HPA: Health effects of climate change in the UK 2012. In 2009 the latest long-range climate projections for the UK were published in order to inform the UK’s first Climate Change Risk Assessment (CCRA), required by the Climate Change Act (2008), covering 11 sectors across society. This HPA report complements the Health Sector report of the CCRA by providing scientific evidence of the wider risks to public health from climate change in the UK.
Press release.
HPA: Radon help at hand for Cornish residents. A radon testing programme in Cornwall has found more than 160 homes with levels of the radioactive gas at least five times the point at which the HPA recommends action to protect health.
HPA: Second case of Anthrax confirmed in England. The Health Protection Agency (HPA) is aware that a person who injected heroin has died from anthrax infection in Blackpool Victoria Hospital. This death has occurred three weeks after another person who injected drugs also died in Blackpool from confirmed anthrax infection.

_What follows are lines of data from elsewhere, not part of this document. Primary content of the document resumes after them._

Lemma parseDependencies_snoc c text :
  isWhiteSpace c = true →
  parseDependencies (text +:+ String c EmptyString) = parseDependencies text.
Proof.
  intros Hws. unfold parseDependencies.
  destruct (split_comma_snoc c text) as (ps & p & -> & ->).
  { intros ->. by vm_compute in Hws. }
  rewrite !fmap_app. cbn [fmap list_fmap]. by rewrite trim_snoc.
Qed.
End field.

(** X18. The dependency field gives back what it shows.  For
    identifiers that are not empty, hold no comma and have no white space
    at their ends, reading the text [deps.join(', ')] gives [deps]. *)
Theorem dependency_field_round_trip (deps : list string) :
  Forall tidy deps → parseDependencies (join ", " deps) = deps.
Proof. apply parseDependencies_join. Qed.

Lemma dependency_field_round_trip_witness :
  parseDependencies (join ", " ["design"; "build 2"; "test"])
  = ["design"; "build 2"; "test"].
Proof.
  apply (dependency_field_round_trip ["design"; "build 2"; "test"]).
  repeat constructor; done.
Defined.

(** X19. What the dependency field stores is in normal form, and a
    separator typed at the end of the text is lost.  Every identifier read
    from a text is not empty, holds no comma and has no white space at its
    ends, so that the text the field then shows reads back as the same
    dependencies; and a comma or a blank appended to a text does not change
    the dependencies read from it. *)
Theorem dependency_field_normalises (text : string) :
  Forall tidy (parseDependencies text) ∧
  parseDependencies (join ", " (parseDependencies text)) = parseDependencies text ∧
  parseDependencies (text +:+ ",") = parseDependencies text ∧
  (∀ c, isWhiteSpace c = true →
     parseDependencies (text +:+ String c EmptyString) = parseDependencies text) ∧
  join ", " (parseDependencies (join ", " (parseDependencies text) +:+ ","))
  = join ", " (parseDependencies text).
Proof.
  split; [apply parseDependencies_tidy|]. split; [|split; [|split]].
  - apply parseDependencies_join, parseDependencies_tidy.
  - apply parseDependencies_snoc_comma.
  - intros c Hc. by apply parseDependencies_snoc.
  - rewrite parseDependencies_snoc_comma.
    by rewrite parseDependencies_join by apply parseDependencies_tidy.
Qed.

(** * The task table: adding and removing tasks *)

Section edits.

Lemma tc_sub {A : Type} (R R' : relation A) a b :
  (∀ x y, R x y → R' x y) → tc R a b → tc R' a b.
Proof. intros Hsub. induction 1; [apply tc_once|eapply tc_l]; eauto. Qed.

(** A collection whose dependency edges are edges of a collection that
    sorts, sorts as well. *)
Lemma topologicalSort_sub ts ts' sorted :
  (∀ a b, dep ts' a b → dep ts a b) →
  topologicalSort ts = Ok sorted →
  ∃ sorted', topologicalSort ts' = Ok sorted'.
Proof.
  intros Hsub Hsort. destruct (topologicalSort ts') as [sorted'|msg|] eqn:E.
  - by exists sorted'.
  - apply topologicalSort_Throw in E as [a Ha].
    exfalso. apply (topologicalSort_Ok_acyclic ts sorted a Hsort).
    by apply (tc_sub (dep ts')).
  - by apply topologicalSort_fuel in E.
Qed.




Lemma find_task_snoc ts new a :
  find_task (ts ++ [new]) a
  = match find_task ts a with
    | Some t => Some t
    | None => if bool_decide (id new = a) then Some new else None
    end.
Proof.
  unfold find_task. induction ts as [|t ts IH]; cbn [app List.find]; [done|].
  destruct (bool_decide (id t = a)); [done|apply IH].
Qed.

Implementation Science: Learning curves, taking instructions, and patient safety: using a theoretical domains framework in an interview study to investigate prescribing errors among trainee doctors. "Prescribing errors are a major source of morbidity and mortality and represent a significant patient safety concern. Evidence suggests that trainee doctors are responsible for most prescribing errors. Understanding the factors that influence prescribing behaviour may lead to effective interventions to reduce errors". The study applies a broad theory-based approach using the Theoretical Domains Framework (TDF) to investigate prescribing among a sample of trainee doctors.

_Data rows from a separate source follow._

(** * Student-response report: pivot engine and report renderer

    A shallow embedding of [services/excel_service.py] (class
    [ExcelService]: [pivot_student_data] and [generate_excel]) together
    with the few pandas / openpyxl operations the two methods call, and the
    properties of the report that follow from the code; then of the layers
    around it: the data access of [database.py] and
    [services/query_service.py], the endpoints of [routes/reports.py] and
    [api/index.py], and the connection string of [config.py].

    Conventions of the embedding
    - a pandas cell is a [cell]: [NaN] stands for every null (None, NaN,
      NaT), [Num] for a number, [Str] for a string; pandas stores an
      integer column that gains a null as floats of the same value, which
      [Num] does not distinguish; a float holds an integer exactly up to
      2^53 in absolute value, and the properties that equate a numeric cell
      with a value of the input are stated for such numbers ([exact]);
    - the frame returned by [QueryService.get_student_responses] has the
      sixteen columns of its SELECT list; one row of it is a [FlatRecord];
      [QuestionID] is the integer key of the result table, every other
      column is nullable;
    - a frame with a dynamic set of columns (the result of the pivot) is a
      [DataFrame]: its column labels and its rows, each row listing its
      cells under their labels in column order;
    - the workbook built by [generate_excel] is kept as a value ([Workbook]);
      its serialisation into the byte buffer is openpyxl's business; a
      string is the sequence of its characters, and the failures of
      [to_excel] and of openpyxl's cells (sheet limits, characters a sheet
      cannot hold) are outcomes of [generate_excel];
    - [datetime.strftime] prints [%Y] as the C library does, without
      padding; pandas' [dt.strftime] and [isoformat] print four digits;
    - the SQL Server behind [QueryService] is a [Backend]: what
      [cursor.execute] and [pd.read_sql_query] give for a query text and its
      parameters, a value or a raised exception ([result]); an endpoint
      returns its body or raises, and the clock is an argument. *)

From Stdlib Require Import ZArith Decimal DecimalString DecimalNat DecimalZ
  Ascii.
From stdpp Require Import base list strings gmap sorting.

(** ** Python strings *)

(** [str(n)] / [f"{n}"] for a non-negative and for an arbitrary [int]. *)
Definition str_nat (n : nat) : string :=
  NilEmpty.string_of_uint (Nat.to_uint n).

Definition str_int (z : Z) : string :=
  NilEmpty.string_of_int (Z.to_int z).

(** [s.endswith(suffix)]: [suffix], read backwards, starts [s] read
    backwards. *)
Definition endswith (s suffix : string) : bool :=
  String.prefix (String.rev suffix) (String.rev s).

(** [s.zfill(width)] on digit strings. *)
Definition zfill (width : nat) (s : string) : string :=
  String.concat "" (replicate (width - String.length s) "0") +:+ s.

(** ** pandas values *)

Inductive cell : Type :=
  | NaN
  | Num (z : Z)
  | Str (s : string).

Global Instance cell_eq_dec : EqDecision cell.
Proof. solve_decision. Defined.

Global Instance cell_countable : Countable cell.
Proof.
  refine (inj_countable'
    (λ c, match c with
          | NaN => inl ()
          | Num z => inr (inl z)
          | Str s => inr (inr s)
          end)
    (λ x, match x with
          | inl _ => NaN
          | inr (inl z) => Num z
          | inr (inr s) => Str s
          end) _).
  by intros [].
Defined.

Definition isna (c : cell) : bool :=
  match c with NaN => true | _ => false end.

Definition notna (c : cell) : bool := negb (isna c).

(** [Series.fillna(value)] on one cell. *)
Definition fillna (value c : cell) : cell :=
  if isna c then value else c.

(** A [datetime64] value; [to_datetime(...).dt.strftime('%Y-%m-%d')] keeps
    the calendar date only. *)
Record Timestamp : Type := mkTimestamp {
  year : nat; month : nat; day : nat;
  hour : nat; minute : nat; second : nat
}.

Definition strftime_Ymd (t : Timestamp) : string :=
  zfill 4 (str_nat (year t)) +:+ "-" +:+ zfill 2 (str_nat (month t))
    +:+ "-" +:+ zfill 2 (str_nat (day t)).

(** [date.strftime('%Y-%m-%d')] and [datetime.strftime]: the year is what
    the C library prints for [%Y], the number without padding. *)
Definition date_strftime_Ymd (t : Timestamp) : string :=
  str_nat (year t) +:+ "-" +:+ zfill 2 (str_nat (month t))
    +:+ "-" +:+ zfill 2 (str_nat (day t)).

(** NaT formats to NaN. *)
Definition format_date (d : option Timestamp) : cell :=
  match d with
  | Some t => Str (strftime_Ymd t)
  | None => NaN
  end.

(** ** Frames *)

(** One row of a frame: its cells under their column labels. *)
Abbreviation Row := (list (string * cell)).

Record DataFrame : Type := mkDataFrame {
  columns : list string;
  rows : list Row
}.

(** [pd.DataFrame()] *)
Definition empty_frame : DataFrame := mkDataFrame [] [].

(** [df.empty]: no row or no column. *)
Definition is_empty (df : DataFrame) : bool :=
  match rows df, columns df with
  | [], _ | _, [] => true
  | _, _ => false
  end.

(** The cell of a row under a label (first entry with that label). *)
Fixpoint row_get (c : string) (r : Row) : option cell :=
  match r with
  | [] => None
  | (c', v) :: r' => if decide (c = c') then Some v else row_get c r'
  end.

(** [df[c]] as a list of cells; a label missing from a row reads as null. *)
Definition series (c : string) (df : DataFrame) : list cell :=
  (λ r, default NaN (row_get c r)) <$> rows df.

(** [drop_duplicates(subset=[key])], [keep='first']: the first row of each
    key value survives, in order of appearance; nulls compare equal. *)
Fixpoint drop_duplicates {A K : Type} `{EqDecision K}
    (key : A → K) (l : list A) : list A :=
  match l with
  | [] => []
  | x :: l' => x :: filter (λ y, key y ≠ key x) (drop_duplicates key l')
  end.

(** [Series.unique()]: the distinct values in order of appearance. *)
Definition unique {K : Type} `{EqDecision K} (l : list K) : list K :=
  drop_duplicates id l.

(** [Series.nunique()]: the number of distinct non-null values. *)
Definition nunique (l : list cell) : nat :=
  length (unique (filter (λ c, notna c = true) l)).

(** [enumerate(l, start)] *)
Fixpoint enumerate {A : Type} (start : nat) (l : list A) : list (nat * A) :=
  match l with
  | [] => []
  | x :: l' => (start, x) :: enumerate (S start) l'
  end.

(** The aggregation ['first'] of a group: its first non-null value, null
    when it has none. *)
Definition first (s : list cell) : cell :=
  default NaN (head (filter (λ c, notna c = true) s)).

(** [left.merge(right, on=key, how='left')] for frames that share no label
    but [key]: every left row, in the left order, once for each right row
    with the same key (null keys match each other), or once with nulls
    under the right labels when there is none. *)
Definition merge_left (key : string) (left right : DataFrame) : DataFrame :=
  let right_cols := filter (λ c, c ≠ key) (columns right) in
  mkDataFrame (columns left ++ right_cols)
    (lrow ← rows left;
     match filter (λ rrow, row_get key rrow = row_get key lrow) (rows right) with
     | [] => [lrow ++ ((λ c, (c, NaN)) <$> right_cols)]
     | matches =>
         (λ rrow, lrow ++ filter (λ p, p.1 ≠ key) rrow) <$> matches
     end).

(** [df[cols]] for labels that are all columns of [df]. *)
Definition select (cols : list string) (df : DataFrame) : DataFrame :=
  mkDataFrame cols
    ((λ r, (λ c, (c, default NaN (row_get c r))) <$> cols) <$> rows df).

(** [df[col] = f(df[col])]: rewrite one column, cell by cell. *)
Definition assign (col : string) (f : cell → cell) (df : DataFrame)
    : DataFrame :=
  mkDataFrame (columns df)
    ((λ r : Row,
        (λ p, if decide (p.1 = col) then (p.1, f p.2) else p) <$> r)
       <$> rows df).

(** ** The flat result set *)

(** One row of the frame returned by [get_student_responses]: one student's
    answer to one question. *)
Record FlatRecord : Type := mkFlatRecord {
  TestDate : option Timestamp;
  SchoolId : cell;
  SchoolName : cell;
  StudentId : cell;
  FirstName : cell;
  LastName : cell;
  Gender : cell;
  Grade : cell;
  Region : cell;
  QuestionID : Z;
  QuestionType : cell;
  Subject : cell;
  Level : cell;
  StudentAnswer : cell;
  CorrectAnswer : cell;
  Score : cell
}.

(** A string of spaces only, the empty string included. *)
Fixpoint blank (s : string) : bool :=
  match s with
  | EmptyString => true
  | String c s' => bool_decide (c = Ascii.Space) && blank s'
  end.

(** The [StudentAnswer] column of the query:
    [CASE WHEN tr.UserAnswer IS NULL OR tr.UserAnswer = '' THEN
    'Not Answered' ELSE tr.UserAnswer END]; SQL Server compares strings
    without their trailing spaces, so a string of spaces equals ''. *)
Definition query_student_answer (UserAnswer : option string) : cell :=
  match UserAnswer with
  | None => Str "Not Answered"
  | Some s => if blank s then Str "Not Answered" else Str s
  end.

(** ** [ExcelService.pivot_student_data] *)

Definition STUDENT_COLUMNS : list string :=
  ["TestDate"; "SchoolId"; "SchoolName"; "StudentId"; "FirstName";
   "LastName"; "Gender"; "Grade"; "Region"].

Definition QUESTION_COLUMNS : list string :=
  ["QuestionId"; "Subject"; "Level"; "Type"; "StudentAnswer";
   "CorrectAnswer"; "Score"].

(** The value columns handed to [pivot_table]: the keys of [pivot_cols]. *)
Inductive ValueCol : Type :=
  | VQuestionID | VSubject | VLevel | VQuestionType
  | VStudentAnswer | VCorrectAnswer | VScore.

Global Instance ValueCol_eq_dec : EqDecision ValueCol.
Proof. solve_decision. Defined.

(** [list(pivot_cols.keys())] *)
Definition pivot_keys : list ValueCol :=
  [VQuestionID; VSubject; VLevel; VQuestionType; VStudentAnswer;
   VCorrectAnswer; VScore].

(** The same labels in the order [sort_index(axis=1)] gives them:
    CorrectAnswer, Level, QuestionID, QuestionType, Score, StudentAnswer,
    Subject. *)
Definition pivot_keys_sorted : list ValueCol :=
  [VCorrectAnswer; VLevel; VQuestionID; VQuestionType; VScore;
   VStudentAnswer; VSubject].

(** [pivot_cols[value_name]] *)
Definition pivot_cols (v : ValueCol) : string :=
  match v with
  | VQuestionID => "QuestionId"
  | VSubject => "Subject"
  | VLevel => "Level"
  | VQuestionType => "Type"
  | VStudentAnswer => "StudentAnswer"
  | VCorrectAnswer => "CorrectAnswer"
  | VScore => "Score"
  end.

(** [df[value_name]] on one record. *)
Definition value_of (v : ValueCol) (r : FlatRecord) : cell :=
  match v with
  | VQuestionID => Num (QuestionID r)
  | VSubject => Subject r
  | VLevel => Level r
  | VQuestionType => QuestionType r
  | VStudentAnswer => StudentAnswer r
  | VCorrectAnswer => CorrectAnswer r
  | VScore => Score r
  end.

Definition student_cols : list string :=
  ["StudentId"; "FirstName"; "LastName"; "Gender"; "Grade"; "SchoolId";
   "SchoolName"; "Region"; "TestDate"].

(** One row of [df[student_cols]], its TestDate already formatted. *)
Definition student_row (r : FlatRecord) : Row :=
  [("StudentId", StudentId r); ("FirstName", FirstName r);
   ("LastName", LastName r); ("Gender", Gender r); ("Grade", Grade r);
   ("SchoolId", SchoolId r); ("SchoolName", SchoolName r);
   ("Region", Region r); ("TestDate", format_date (TestDate r))].

(** [students_df]: the student base data, one row per StudentId value. *)
Definition students_df (df : list FlatRecord) : DataFrame :=
  mkDataFrame student_cols (student_row <$> drop_duplicates StudentId df).

(** [sorted(df['QuestionID'].unique())] *)
Definition all_question_ids (df : list FlatRecord) : list Z :=
  merge_sort Z.le (unique (QuestionID <$> df)).

(** [{q_id: idx for idx, q_id in enumerate(all_question_ids, 1)}] *)
Definition q_id_to_num (df : list FlatRecord) : gmap Z nat :=
  foldl (λ m p, <[p.2 := p.1]> m) ∅ (enumerate 1 (all_question_ids df)).

(** [df['QNum'] = df['QuestionID'].map(q_id_to_num)]; [None] is a null. *)
Definition QNum (df : list FlatRecord) (r : FlatRecord) : option nat :=
  q_id_to_num df !! QuestionID r.

(** *** [df.pivot_table(index='StudentId', columns='QNum', values=...,
        aggfunc='first')]

    [groupby(['StudentId', 'QNum'])] leaves out the rows with a null key;
    each value column of a group aggregates to its first non-null value;
    groups whose values are all null are dropped; QNum is unstacked into
    the column labels [(value_name, q_num)], sorted; columns that are null
    in every row are dropped.  An unstacked column of numbers is a column
    of floats as soon as one of its groups is missing; the embedding keeps
    the numbers as they are, which is what a float does for [exact]
    numbers. *)

Definition group_key (df : list FlatRecord) (r : FlatRecord)
    : option (cell * nat) :=
  if isna (StudentId r) then None
  else (λ k, (StudentId r, k)) <$> QNum df r.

Patient Safety First: Safer Surgery Week 2012: 24-30 September. Patient Safety First and the Clinical Board for Surgical Safety are hosting Safer Surgery Week, beginning on 24th of September. All Trusts in England are using the Surgical Safety Checklist in order to provide safer surgical care and Safer Surgery Week will be promoting a number of simple local activities designed for people and teams to quickly get involved in, + a series of online webinars with the aim of improving the quality and reliability of local implementation of the Five Steps to Safer Surgery. Webinars are scheduled for each day of the week and you can also sign up for email updates about the week.
RCN: Promoting safer surgery. Royal College of Nursing members are being encouraged to get involved with Safer Surgery Week.
RCN: Patient safety and human factors conference November 2012. Stimulating improvements in safety through a focus on nursing education and simulation training. There is a growing movement in modern healthcare to ensure that human factors are embedded within practice, policy, education, research and development and this conference will provide participants with information about the ways in which innovators are using human factors to continuously improve the safety and quality of patient care at the frontline. To be held on 23 November 2012 at Hallam Conference Centre London.